Does Not Necessarily Result in Better-Smelling Bandits

January 30, 1927
Los Angeles, CA
 
banditry 
Today was a good day to be a bad guy in Los Angeles, and a profitable one, too.  Calls to police flooded in from the terrorized, the carjacked, the held-up, and the home invaded, for a total of 16 robberies and 30 burglaries in a single day.

Poor Catherine Schmidt, a clerk at the Van De Camp bakery at 3601 Sunset, was robbed for the second time in a single week.  The scar-faced stick-up man made off with $17, and Catherine recognized him as the same guy who’d rifled through her register just a few days previous.

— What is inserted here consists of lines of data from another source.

(* ===== verification/S3Keys.v ===== *)
(** The keys of the S3 backend: where the objects of a repository live, that keys
    of different kinds never meet, and that the repository and the digest can be
    read back from a key. *)

From S2P Require Import Config NetAddr.
From S2P Require Import StorageApi Prelude RustStr Json Errors Digest Names Paths Metadata Effect FileSys.
From S2P Require Import Layout ObjectStore S3Storage.

(** ** Strings *)

Lemma string_app_inj_l s t u : s +:+ t = s +:+ u → t = u.
Proof. induction s as [|c s IH]; simpl; [done|]. intros [= H]. by apply IH. Qed.

Lemma strip_prefix_app p s : strip_prefix p (p +:+ s) = Some s.
Proof. by apply strip_prefix_Some. Qed.

Lemma strip_suffix_app s t : strip_suffix t (s +:+ t) = Some s.
Proof.
  unfold strip_suffix, ends_with. rewrite as_bytes_app, rev_app_distr, bool_decide_eq_true_2 by (by eexists).
  rewrite string_app_length. replace (_ + _ - _) with (length (as_bytes s)) by (rewrite as_bytes_length; lia).
  by rewrite take_app_length, of_as_bytes.
Qed.

Lemma clean_ne c : clean c = true → c ≠ "".
Proof. unfold clean. rewrite !andb_true_iff, !negb_true_iff, !bool_decide_eq_false. tauto. Qed.

Lemma clean_no_slash c : clean c = true → contains_char "/" c = false.
Proof.
  unfold clean. rewrite !andb_true_iff. intros [_ Hc]. apply contains_char_false. intros Hin.
  rewrite string_forallb_bytes, forallb_Forall_bool, Forall_forall in Hc. by specialize (Hc _ Hin).
Qed.

Lemma split_child p c : contains_char "/" c = false → split "/" (child p c) = (if decide (p = "") then [] else split "/" p) ++ [c].
Proof.
  intros Hc. unfold child. case_decide; [by apply split_no_sep|].
  change (p +:+ "/" +:+ c) with (p +:+ String "/" c). rewrite split_app_gen. by rewrite (split_no_sep _ c).
Qed.

Lemma child_ne p c : c ≠ "" → child p c ≠ "".
Proof. unfold child. case_decide; [done|]. by destruct p. Qed.

Lemma lower_hex_clean h : string_forallb is_lower_hexdigit h = true → h ≠ "" → clean h = true.
Proof.
  intros Hh Hne. unfold clean. rewrite !andb_true_iff, !negb_true_iff, !bool_decide_eq_false. split_and!; [done|..].
  - intros ->. done.
  - intros ->. done.
  - eapply string_forallb_impl; [|exact Hh]. intros b. by destruct b as [[] [] [] [] [] [] [] []].
Qed.

Lemma wf_clean d : digest_wf d → clean (algorithm d) = true ∧ clean (hex d) = true.
Proof.
  intros [Ha Hh]. split; [by apply algorithm_len_Some in Ha as [[-> _]|[-> _]]|]. apply lower_hex_clean; [done|].
  intros E. rewrite E in Ha. by apply algorithm_len_Some in Ha as [[_ ?]|[_ ?]].
Qed.

(** ** Paths of blobs *)

(** The object at [k] is a blob with the digest [d]. *)
Definition blob_object (k : string) (d : Digest) : Prop :=
  digest_wf d ∧ ∃ r, split "/" k = r ++ ["blobs"; algorithm d; hex d].

Lemma blob_object_inj k d d' : blob_object k d → blob_object k d' → d = d'.
Proof.
  intros [_ [r Hr]] [_ [r' Hr']]. rewrite Hr in Hr'. apply app_inj_2 in Hr' as [_ E]; [|done].
  destruct d, d'. simpl in *. by simplify_eq.
Qed.

(** An object whose name cannot be the hexadecimal part of a digest. *)
Lemma not_blob_object k r c : split "/" k = r ++ [c] → string_forallb is_lower_hexdigit c = false → ∀ d, ¬ blob_object k d.
Proof.
  intros Hk Hc d [[_ Hh] [r' Hr]]. rewrite Hk in Hr.
  change (r' ++ ["blobs"; algorithm d; hex d]) with (r' ++ (["blobs"; algorithm d] ++ [hex d])) in Hr.
  rewrite app_assoc in Hr. apply app_inj_2 in Hr as [_ [= E]]; [|done]. congruence.
Qed.

Section Keys.
Context `{!ObjPaths, !ObjPathLaws}.

Lemma blob_path rp d :
  digest_wf d →
  obj_path (rp +:+ "/blobs/" +:+ algorithm d +:+ "/" +:+ hex d) =
  child (child (child (obj_path rp) "blobs") (algorithm d)) (hex d).
Proof.
  intros [Ha Hh]%wf_clean.
  replace (rp +:+ "/blobs/" +:+ algorithm d +:+ "/" +:+ hex d)
    with (((rp +:+ "/" +:+ "blobs") +:+ "/" +:+ algorithm d) +:+ "/" +:+ hex d) by (rewrite !string_app_assoc; done).
  by rewrite !obj_path_child.
Qed.

Lemma blob_key_object prefix repo d k : digest_wf d → blob_key prefix repo d = Ok k → blob_object (obj_path k) d.
Proof.
  intros Hd Hk. unfold blob_key in Hk. case_res. split; [done|]. rewrite blob_path by done.
  destruct (wf_clean d Hd) as [Ha Hh]. rewrite !split_child by (by apply clean_no_slash).
  rewrite !decide_False by (by apply child_ne; [apply clean_ne]). rewrite <-!app_assoc. by eexists.
Qed.

(** What is written beside the blobs is no blob. *)
Lemma side_key_no_blob k name d :
  clean name = true → string_forallb is_lower_hexdigit name = false → ¬ blob_object (obj_path (k +:+ "/" +:+ name)) d.
Proof.
  intros Hn Hx. rewrite obj_path_child by done. eapply not_blob_object; [|exact Hx]. by apply split_child, clean_no_slash.
Qed.

Lemma index_key_no_blob prefix repo k d : index_key prefix repo = Ok k → ¬ blob_object (obj_path k) d.
Proof. intros Hk. unfold index_key in Hk. case_res. by apply (side_key_no_blob _ "index.json"). Qed.

Lemma layout_key_no_blob prefix repo k d : layout_key prefix repo = Ok k → ¬ blob_object (obj_path k) d.
Proof. intros Hk. unfold layout_key in Hk. case_res. by apply (side_key_no_blob _ "oci-layout"). Qed.
End Keys.

(** ** Keys of repositories *)

(** A prefix of the configuration that object paths keep as it is. *)
Definition prefix_ok (prefix : string) : Prop := prefix = "" ∨ Forall (λ c, clean c = true) (split "/" prefix).

Lemma component_clean c : component (as_bytes c) → clean c = true.
Proof.
  intros Hc. unfold clean. destruct (component_head _ Hc) as (b & l & Hb & Hal).
  rewrite !andb_true_iff, !negb_true_iff, !bool_decide_eq_false. split_and!; [by intros ->..| | |].
  - intros ->. simpl in Hb. by simplify_eq.
  - intros ->. simpl in Hb. by simplify_eq.
  - rewrite string_forallb_bytes. apply forallb_Forall_bool, Forall_forall. intros x Hx.
    destruct (component_byte _ _ Hc Hx) as [H|H]; destruct x as [[] [] [] [] [] [] [] []]; by vm_compute in H.
Qed.

Lemma name_clean repo : repository_name repo → Forall (λ c, clean c = true) (split "/" repo).
Proof. intros [_ Hc]. eapply Forall_impl; [exact Hc|]. intros c. apply component_clean. Qed.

Drug store owner Charles A. Elliott had already closed up shop when bandits struck, and was spared the indignity of having a gun waved in his face.  However, his safe was cracked and $300 liberated, along with 22 pints of medicinal whiskey.  Pharmacy grade — nice!

John S. Smith was held up at Mulholland and Laurel Canyon, and dragged from his car.  When the thugs discovered that Smith didn’t have any money on him, they swiped his hat and coat and cut his ignition wires.  Jack Olonglin was also stranded roadside when a carjacking pair set up a roadblock at Yale and Wilshire, and took $300 and two suitcases of clothing from him before disabling his auto.

K.E. Winters, laundry truck driver, was stalled at Avenue 37 and Dayton when he was set upon by another would-be robber.  However, as Winters  handed over the money, he whipped up a hard luck story about not being able to cover his bills as it was.  His assailant took pity on him, and returned the money, saying, "Oh well.  I guess I’m too soft-hearted to be a bandit anyway.  Slip me enought to buy a bed and some eats and I’ll let you go."

Can’t believe that one worked, but nicely played, Mr. Winters.